Adventist View: Christ's original Church was overcome by Satan and more-or-less disappeared, leaving behind a false Church (which for some reason persisted in spreading the Gospel, and reproducing the Bible). After 1,800 years of darkness, God sent Prophet E. G. White to lead his people back into the light.

Honestly, I cannot see the Adventist view as corresponding at all with a God who wants his people to know him, nor can I see Jesus as being so abysmal at establishing a Church.

I hope to hear from you. Please ask me any questions about Catholicism that you might have. I will be more than happy to answer you. I can give you citations for any claims I have made. And I would delight in telling you about the Early Church Fathers, successors of the Apostles, who as early as 100 AD were teaching clearly Catholic doctrines.
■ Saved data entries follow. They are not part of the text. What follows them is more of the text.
(* ===== verification/ConfigProps.v ===== *)
(** * The rollout of settings over its life

    What each call of the engine does to its state and which requests it makes, in any world
    and with any answers; histories of calls; and what a rollback does. *)

From stdpp Require Import prelude list strings.
From S2P Require Import Prelude RustStr Float64 BTreeMap Contract ConfigRollout ConfigFacts.

Inductive op : Type :=
| Start (b : ConfigBundle.t)
| Evaluate (samples : list HealthSample.t) (source : string)
| GateOrRollback (samples : list HealthSample.t) (source : string)
| Rollback (reason : string)
| CompleteOp
| Register (x : target) (b : ConfigBundle.t).

Section engine.
Context {W : Type} {WW : World W} {TT : Texts}.
Implicit Types (s : sys W) (r : Rollout.t) (P : event → Prop).
Abbreviation engine A := (call (sys W) string A).

(** ** Rules for the effects *)

Lemma roll_get_ends (Q : Rollout.t → sys W → Prop) (X : string → sys W → Prop) s :
  Q s.(roll) s → ends roll_get Q X s.
Proof. done. Qed.

Lemma roll_set_ends f (Q : unit → sys W → Prop) (X : string → sys W → Prop) s :
  Q tt {| roll := f s.(roll); world := s.(world); trace := s.(trace) |} → ends (roll_set f) Q X s.
Proof. done. Qed.

Lemma read_ends f (Q : Z → sys W → Prop) (X : string → sys W → Prop) s :
  (∀ z w, Q z {| roll := s.(roll); world := w; trace := s.(trace) |}) → ends (read f) Q X s.
Proof. intros HQ. unfold ends, read. destruct (f s.(world)). apply HQ. Qed.

Lemma request_ends f ev (Q : string → sys W → Prop) (X : string → sys W → Prop) s :
  (∀ v w, f s.(world) = (Ok v, w) → Q v {| roll := s.(roll); world := w; trace := s.(trace) ++ [ev (Ok v)] |}) →
  (∀ e w, f s.(world) = (Err e, w) → X e {| roll := s.(roll); world := w; trace := s.(trace) ++ [ev (Err e)] |}) →
  ends (request f ev) Q X s.
Proof. intros HQ HX. unfold ends, request. destruct (f s.(world)) as [[v|e] w]; eauto. Qed.

Definition entry (x : target) (b : ConfigBundle.t) (st : VersionStatus) (at_ : DateTime) : ComponentConfigVersion.t :=
  {| ComponentConfigVersion.component := "operator-config"; ComponentConfigVersion.namespace := RolloutTarget.namespace x;
     ComponentConfigVersion.node := RolloutTarget.node x; ComponentConfigVersion.version := ConfigBundle.version b;
     ComponentConfigVersion.digest := ConfigBundle.digest b; ComponentConfigVersion.status := st;
     ComponentConfigVersion.updated_at := at_ |}.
I have always viewed you as a part of my extended family, and it would be great if you would join my Church family, but I'd be happy to hear from you either way.

God Bless,
Nathan Cushman

2 comments:

Anonymous said...

Dear Nathan, beloved of christ, and owner of an awesome name (my middle name). I expect this comment will probably be deleted but Id like to think not. Corinthians 16:2 the text you yourself gave as evidence of the sunday being observed as sabbath by the early church, instructs us upon how to spend the first day of the week, im quoting kjv (king james version) "upon the first day of the week let every one of you lay by him in store, as God hath prospered him, that there be no gatherings when I come". Basically sit at home count your blessings, and of those blessings, dont wait for them to be collected, but give. I am 18 years old & an adventist. I haven't read all of the E.g white books, but have read some and appreciate her prose (manner of speaking) can seem a little hard, however God demands his people arm themselves with the sword of truth, which though metaphorical, is two edged & supposed to be sharp & will for some, be unbearable. However I must say, the adventists have nothing against the catholics, we merely ask your congregations to be obedient to God & God alone, ask yourselves if I had never known christ, lived on a desert island and found a bible, would I worship on the first day instead of the seventh, would I baptise with a sprinkle or fully emerse, symbolically burying their old self and emerging as part of Gods family, may God richly bless you and all others seeking the truth, in Gods holy book the Bible.

Nathan Cushman said...

Dear Anonymous, I'm sorry I took so long to post your comment. I only delete offensive comments, and while we disagree, you do not offend me. You're right that some of those verses referred to The Lord's Day in a pretty unclear way. I'd say Acts 20:7 was the best of the bunch. Corinthians 16:2... you will understand this verse better if you read a more clear translation using more current English. Paul is saying that he wants everyone to store up their donations on the first day of the week, so he doesn't have to go gather them up when he comes to Corinth. This means the must actually be meeting on the first day of the week, or they wouldn't have the donations all in one place, and he'd still have to go collect them.

Anyway, you'll see much more clear examples if you study the writings of the Early Church right after the Apostolic times, when the Jewish and Christian faiths were more completely distinct.